Full-length ORFs of AL1, AL2, AL5, AL6 and AL7 were PCR-amplified from Arabidopsis cDNA using gene specific primers (Table S1), cloned into pGEMT-easy (Promega) and then into pGBKT7 and/or pGADT7 vectors (Clontech, http://www.clontech.com) using BamHI and XhoI restriction enzyme sites. pGBKT7-AtRING1a, pGBKT7-AtBMI1a and pGBKT7-LHP1 constructs have been described previously [20], [21]. The truncated constructs AtRING1aN (aa 1–218), AtRING1aM (aa 116–303), AtRING1aC (aa 238–522), and RING (aa 116–218) were obtained through PCR amplification and cloning. The truncated construct AL6N (aa 1–162) was recovered from the yeast-two-hybrid cDNA library screen using the bait plasmid pGBKT7-AtRINGA1a. The various combinations of pGBKT7- and pGADT7-based constructs were introduced into Saccharomyces cerevisiae strain PJ69-4a, selected on synthetic defined (SD) medium lacking Leu and Trp (SD-LT), and assayed for protein-protein interaction by growth on SD lacking Leu, Trp and Ade (SD-LTA). Details of constructs are described in SI Materials and Methods.

Plant materials

All Arabidopsis thaliana lines were derived from the Columbia ecotype (Col-0). T-DNA insertion mutants were obtained for AL6 (SALK_040877) and AL7 (SALK_032503) from the Arabidopsis Biological Resource Center (ABRC, http://www.arabidopsis.org). The double mutant al6 al7 was generated by crossing of the single mutants. The Atbmi1a Atbmi1b mutant [21] and transgenic Arabidopsis lines expressing FLAG-AtRING1a [20] or LHP1-myc [26] have been previously described. To generate the transgenic line expressing GFP-AL6, AL6 cDNA was first introduced into the Gateway entry plasmid pENTR-3C and then by recombination into pB7WGF2 (http://gateway.psb.ugent.be/), resulting in the GFP-AL6 fusion driven by the 35S promoter. Next, the AL6 endogenous promoter sequence (1311 bp upstream of the start codon) was PCR-amplified and used to replace the 35S promoter in pB7WGF2:GFP-AL6 by cloning into HindII and SpeI restriction sites, resulting in pAL6:GFP-AL6. pAL6:GFP-AL6 plasmid was introduced into Agrobacterium tumefaciens (GV3101) and the resulting strain was used to transform Arabidopsis. Transgenic homozygous lines containing a single T-DNA insertion were obtained.

GST pulldown assays

The AL1, AL2, AL6 and AL7 cDNAs were cloned into BamHI and XhoI sites of pGEX-4T-1 expression vector. pGEX-4T-1-AtBMI1a and pGEX-4T-1-AtBMI1b constructs have been previously described [21]. All constructs were introduced into E. coli Rosetta (DE3) strain in which glutathione-S-transferase (GST) and GST-fusion proteins were expressed and purified. Total protein extracts from two-week-old Arabidopsis seedlings expressing FLAG-AtRING1a or GFP-AL6 were used in pulldown assays performed as previously described [41]. The pulldown fractions were analyzed by Western blot using monoclonal antibodies against FLAG (Sigma Aldrich) or GFP (Miltenyi).

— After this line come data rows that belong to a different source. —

(* ===== verification/MkfsFiles.v ===== *)
(** * Proofs about mkfs: writing files *)
From S2P Require Import Prelude Fs FsProofs Blocks Mkfs MkfsProofs MkfsDirs.

(** ** A block more *)

Lemma content_extend A i x l K A' x' a b :
  content A i x l K -> K < MAXFILE -> length b = 1024%nat ->
  (forall k, 0 <= k < K -> addr_of A' x' k = addr_of A x k) ->
  (forall n k c, 0 <= k < K -> data A !! n = Some ((i, k), c) -> data A' !! n = Some ((i, k), c)) ->
  addr_of A' x' K = Some a -> data A' !! a = Some ((i, K), b) ->
  (NDIRECT <= K -> exists a c, arr_get (addrs x') NDIRECT = Some a /\ data A' !! a = Some ((i, -1), c) /\ length c = 1024%nat) ->
  content A' i x' (l ++ b) (K + 1).
Proof.
  intros [C1 C2 _ C4] HK Hb Haddr Hdata Ha Hda Hind. split; [rewrite length_app; unfold BSIZE in *; lia|lia|intros ?; apply Hind; lia|].
  intros k Hk. destruct (decide (k = K)) as [->|Hne].
  - exists a. split; [done|]. by rewrite slice_last by (unfold BSIZE in *; lia).
  - destruct (C4 k ltac:(lia)) as (a' & Ha' & Hd'). exists a'. rewrite Haddr by lia. split; [done|].
    rewrite slice_app_l by (unfold BSIZE in *; lia). apply Hdata; [lia|done].
Qed.

(** ** Placing a block *)

Lemma does_set_entry b j v A o c :
  data A !! b = Some (o, c) -> length c = 1024%nat -> 0 <= j < NINDIRECT ->
  does (set_entry b j v) A tt (set_data b o (set_fld 4 (4 * j) v c) A).
Proof.
  intros Hb Hl Hj. unfold set_entry. unfold NINDIRECT in *.
  rewrite (proj2 (Z.leb_le 0 j)), (proj2 (Z.ltb_lt j 256)) by lia. cbn [andb].
  eapply does_bind; [by eapply does_bdata|]. eapply does_set_bdata; [done|]. rewrite length_set_fld; lia.
Qed.

(** The first [K] blocks of a file are written; [ind] is its indirect block. *)
Record file_room (A : abs) (i : Z) (x : inode_t) (l : list Z) (K : Z) (ind : option Z) : Prop := mkFileRoom {
  fr_ino : inodes A !! i = Some x;
  fr_fits : inode_fits x;
  fr_type : itype x = T_FILE;
  fr_content : content A i x l K;
  fr_ind : ind = if NDIRECT <? K then arr_get (addrs x) NDIRECT else None
}.

(** What a step of writing changes. *)
Record grew (i : Z) (x : inode_t) (A : abs) (m : Z) (x' : inode_t) (A' : abs) : Prop := mkGrew {
  gr_frame : frame i A A';
  gr_ni : ni A' = ni A;
  gr_next : next A' = next A + m;
  gr_ok : abs_ok A';
  gr_meta : itype x' = itype x /\ nlink x' = nlink x /\ isize x' = isize x
}.

(** The state with block [K] taken and filled with [b]. *)
Definition filled (i K : Z) (b : list Z) (A : abs) : abs := set_data (next A) (i, K) b (new_block (i, K) A).

Lemma filled_data i K b A n :
  data (filled i K b A) !! n = if decide (next A = n) then Some ((i, K), b) else data A !! n.
Proof.
  cbn. rewrite insert_insert_eq. case_decide as E; [by rewrite E, lookup_insert_eq|by rewrite lookup_insert_ne].
Qed.

Lemma filled_ok i K b A : next A < LAST -> abs_ok A -> abs_ok (filled i K b A).
Proof. intros Hn HA. eapply ok_set_data; [apply lookup_insert_eq|by apply ok_new_block]. Qed.

Lemma filled_frame i K b A : abs_ok A -> frame i A (filled i K b A).
Proof.
  intros HA. etrans; [by apply (frame_new_block i K)|]. eapply frame_set_data. apply lookup_insert_eq.
Qed.

(** Nobody has the next block. *)
Lemma next_free A n o c : abs_ok A -> data A !! n = Some (o, c) -> next A <> n /\ FIRST <= n < LAST.
Proof.
  intros HA H. assert (FIRST <= n < next A) by (apply HA; by eexists). destruct HA as [? _]. lia.
Qed.

Lemma filled_keep i K b A n o c :
  abs_ok A -> data A !! n = Some (o, c) -> data (filled i K b A) !! n = Some (o, c).
Proof. intros HA H. rewrite filled_data, decide_False; [done|by eapply next_free]. Qed.

(** A direct block. *)
Lemma place_direct A i x l K b :
  file_room A i x l K None -> K < NDIRECT -> next A < LAST -> abs_ok A -> length b = 1024%nat ->
  exists x' A', does (place i K (next A) None) (filled i K b A) None A' /\
    file_room A' i x' (l ++ b) (K + 1) None /\ grew i x A 1 x' A'.
Proof.
  intros [H1 H2 H3 H4 _] HK Hn HA Hb. pose proof HA as (Hnx & _). unfold FIRST, LAST in *.
  pose proof (content_max _ _ _ _ _ H4) as HK0. unfold NDIRECT in *.
  exists (with_addr K (next A) x), (set_ino i (with_addr K (next A) x) (filled i K b A)).
  assert (forall k, 0 <= k < NDIRECT -> addr_of (set_ino i (with_addr K (next A) x) (filled i K b A)) (with_addr K (next A) x) k =
    if K =? k then Some (next A) else arr_get (addrs x) k) as Haddr.
  { intros k Hk. unfold addr_of. rewrite (proj2 (Z.ltb_lt k NDIRECT)) by lia. apply arr_get_with_addr; [done|lia|lia]. }
  split; [|split].
  - unfold place. rewrite (proj2 (Z.ltb_lt K NDIRECT)) by (unfold NDIRECT; lia).
    eapply does_bind; [|apply does_ret]. apply does_set_addr; [done|done|by rewrite H3|lia|lia].
  - split; [apply lookup_insert_eq|by apply with_addr_fits; [|lia]|done| |].
    + eapply (content_extend A i x l K _ _ (next A)); [done|unfold MAXFILE, NDIRECT, NINDIRECT in *; lia|done| | | | |unfold NDIRECT; lia].
      * intros k Hk. rewrite Haddr by (unfold NDIRECT; lia). rewrite (proj2 (Z.eqb_neq K k)) by lia.
        unfold addr_of. by rewrite (proj2 (Z.ltb_lt k NDIRECT)) by (unfold NDIRECT; lia).
      * intros n k c _ Hd. by apply filled_keep.
      * rewrite Haddr by (unfold NDIRECT; lia). by rewrite Z.eqb_refl.
      * cbn [set_ino data]. by rewrite filled_data, decide_True.
    + by rewrite (proj2 (Z.ltb_ge NDIRECT (K + 1))) by (unfold NDIRECT; lia).
  - split; try done.
    + etrans; [by apply filled_frame|apply frame_set_ino].
    + eapply ok_set_ino; [exact H1|by apply filled_ok].
Qed.

(** An entry of the indirect block. *)
Lemma entry_content A i x l K B y ib c bno b :
  content A i x l K -> NDIRECT <= K < MAXFILE -> length b = 1024%nat -> 0 <= bno < 2 ^ 32 ->
  (forall k, 0 <= k < NDIRECT -> arr_get (addrs y) k = arr_get (addrs x) k) ->
  arr_get (addrs y) NDIRECT = Some ib -> data B !! ib = Some ((i, -1), c) -> length c = 1024%nat ->
  (NDIRECT < K -> arr_get (addrs x) NDIRECT = Some ib /\ data A !! ib = Some ((i, -1), c)) ->
  (forall n k c, 0 <= k -> data A !! n = Some ((i, k), c) -> data B !! n = Some ((i, k), c)) ->
  data B !! bno = Some ((i, K), b) ->
  content (set_data ib (i, -1) (set_fld 4 (4 * (K - NDIRECT)) bno c) B) i y (l ++ b) (K + 1).
Proof.
  intros HC HK Hb Hbno Hdir Hib Hdi Hlc Hold Hkeep Hnew.
  assert (forall n k d, 0 <= k -> data B !! n = Some ((i, k), d) ->
    data (set_data ib (i, -1) (set_fld 4 (4 * (K - NDIRECT)) bno c) B) !! n = Some ((i, k), d)) as Hother.
  { intros n k d Hk Hn. cbn. rewrite lookup_insert_ne; [done|]. intros <-. rewrite Hdi in Hn. injection Hn. lia. }
  unfold MAXFILE, NDIRECT, NINDIRECT in *.
  eapply (content_extend A i x l K _ _ bno); [done|unfold MAXFILE, NDIRECT, NINDIRECT; lia|done| | | | |].
  - intros k Hk. unfold addr_of, NDIRECT. destruct (Z.ltb_spec k 12); [apply Hdir; lia|].
    destruct (Hold ltac:(lia)) as [-> Hda]. rewrite Hib, Hda. cbn [set_data data]. rewrite lookup_insert_eq. f_equal.
    apply fld_set_ne; lia.
  - intros n k d Hk Hn. apply Hother; [lia|]. apply Hkeep; [lia|done].
  - unfold addr_of, NDIRECT. rewrite (proj2 (Z.ltb_ge K 12)), Hib by lia. cbn [set_data data]. rewrite lookup_insert_eq.
    f_equal. apply fld_set_eq; [lia|lia|exact Hbno].
  - apply Hother; [lia|done].
  - intros _. exists ib, (set_fld 4 (4 * (K - 12)) bno c). split; [done|]. cbn [set_data data].
    rewrite lookup_insert_eq. split; [done|]. rewrite length_set_fld; lia.
Qed.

Co-immunoprecipitation (Co-IP) assays

Two-week-old Arabidopsis seedlings expressing GFP-AL6 and FLAG-AtRING1a or FLAG-AtRING1a alone were ground in liquid nitrogen and proteins were extracted in lysis buffer (50 mM Tris-HCl pH 7, 150 mM NaCl, 10% glycerol, 4 mM MgCl2, 0.5% Triton X-100, 1 mM DTT, anti-complete proteinase (Roche) and DNaseI (Fermentas)). The crude protein extract was filtered through Miracloth, cleared by centrifugation (20 mins, 10000 g) and subsequently pre-cleared for 1 hour with magnetic protein A beads (Magna-ChIP, Millipore). A fraction was conserved as input control. IP was carried out overnight at 4°C using polyclonal anti-GFP antibodies (Invitrogen) in combination with magnetic protein A beads. Beads were washed 3 times for 10 min in lysis buffer. Immunoprecipitated proteins were eluted by boiling, separated by 10% SDS-PAGE and detected by Western blotting using HRP conjugated anti-GFP (Miltenyi) or anti-FLAG (Sigma Aldrich) antibodies.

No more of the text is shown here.